Problem to work on: Could you output, exactly and with nothing else, every line from the one that contains "description. *)" through the last line of the listing below?
"""
Lemma post_api_sync_no_listing001 net req w :
  configured w req = true →
  listing net w req = None →
  ∃ e, Part001.post_api_sync net req w
       = Part001.on_sync_error e (after_fetch net w req).
Proof.
  intros Hcfg Hdata. rewrite post_api_sync_unfold001, Hcfg.
  unfold listing in Hdata.
  unfold Part001.sync_configured, try_catch, mbind, M_bind, bind, fetch_blogger,
    after_fetch, json.
  destruct (blogger _ _ _) as [msg|o [d|]]; [|done|]; cbn [json_body];
    unfold mret, M_ret, ret, throw; cbv beta iota; eexists; reflexivity.
Qed.

(** ** The ledger over a whole cycle *)

Lemma cycle_effect_refl w : cycle_effect w w.
Proof. exists []. rewrite app_nil_r. split_and!; [done|done|]. by intros id ? ?. Qed.

Lemma fetched_app_r p evs1 evs2 : fetched p evs1 → fetched p (evs1 ++ evs2).
Proof.
  intros (url & o & data & items & Hin & Hitems & Hp).
  exists url, o, data, items. split_and!; [|done..].
  apply elem_of_app. by left.
Qed.

Lemma cycle_effect_emit w w' e : cycle_effect w w' → cycle_effect w (emit e w').
Proof.
  intros (evs & Htr & Hsub & Hnew). exists (evs ++ [e]). unfold emit; cbn.
  split_and!; [by rewrite Htr, app_assoc|done|].
  intros id Hin Hnot. destruct (Hnew id Hin Hnot) as (p & Hid & Hf & Hd).
  exists p. split_and!; [done|by apply fetched_app_r|].
  by apply delivered_then_recorded_app_r.
Qed.
(** * Annotation agreement statistics (brise_plandok/annotation/agreement.py)

    A shallow embedding of the loader, the vote synthesizer, the agreement
    engine, the gold evaluator and the TSV export, with the properties of
    the specification stated and settled against it.

    Conventions of the embedding:
    - Python dicts keep insertion order; they are association lists
      ([dict]) with update in place and append for a new key.
    - A raised exception is a value of [exn]; functions that only read
      their input return [result A]; the loader, whose shared [data]
      dictionary is mutated row by row, passes its state explicitly and
      returns the state reached together with how it ended ([outcome]), so
      that the state at a raise is part of what is proved.
    - Spreadsheet cells are [None] or a string ([cell]); a file is given
      with its rows (what [xlsx_to_data] returns for it); [str.lower] is
      modelled on the ASCII letters.
    - Iterating a Python [set] has an unspecified order; it is the section
      variable [set_iter] for labels and [set_iter_id] for attribute ids,
      constrained by [set_order_ok].
    - [cohen_kappa_score] (scikit-learn) and the floating point numbers
      with their sum and division are section variables.
    - [Vocabulary] belongs to an imported package and is modelled from its
      description. *)

From Stdlib Require Import Ascii String.
From stdpp Require Import base decidable option list sorting strings pretty gmap.

(** ** Exceptions and results *)

Inductive exn : Type :=
  | KeyError_word (w : string)            (* Vocabulary.get_id, unknown word *)
  | KeyError_id (k : nat)                 (* dict[k] / Vocabulary.get_word *)
  | IndexError
  | UnpackError                           (* ValueError of a tuple unpacking *)
  | NoAnnotation (ann : nat) (sen_id : string)
      (* ValueError(f'no annotation from {ann} on {sen_id}') *)
  | UnexpectedHeader (fn : string)        (* AssertionError, header row *)
  | ChangedText (fn : string) (sen_id : string)
      (* AssertionError(f'changed text in {fn} sentence {sen_id}') *)
  | AssertionError                        (* assert without a message *)
  | ZeroDivisionError.

Abbreviation result A := (exn + A)%type.

Abbreviation Ok := (@inr exn _).
Abbreviation Raise := (@inl exn _).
"""
Result for this exercise:
      description. *)

From Stdlib Require Import Ascii String.
From stdpp Require Import base decidable option list sorting strings pretty gmap.

(** ** Exceptions and results *)

Inductive exn : Type :=
  | KeyError_word (w : string)            (* Vocabulary.get_id, unknown word *)
  | KeyError_id (k : nat)                 (* dict[k] / Vocabulary.get_word *)
  | IndexError
  | UnpackError                           (* ValueError of a tuple unpacking *)
  | NoAnnotation (ann : nat) (sen_id : string)
      (* ValueError(f'no annotation from {ann} on {sen_id}') *)
  | UnexpectedHeader (fn : string)        (* AssertionError, header row *)
  | ChangedText (fn : string) (sen_id : string)
      (* AssertionError(f'changed text in {fn} sentence {sen_id}') *)
  | AssertionError                        (* assert without a message *)
  | ZeroDivisionError.

Abbreviation result A := (exn + A)%type.

Abbreviation Ok := (@inr exn _).
Abbreviation Raise := (@inl exn _).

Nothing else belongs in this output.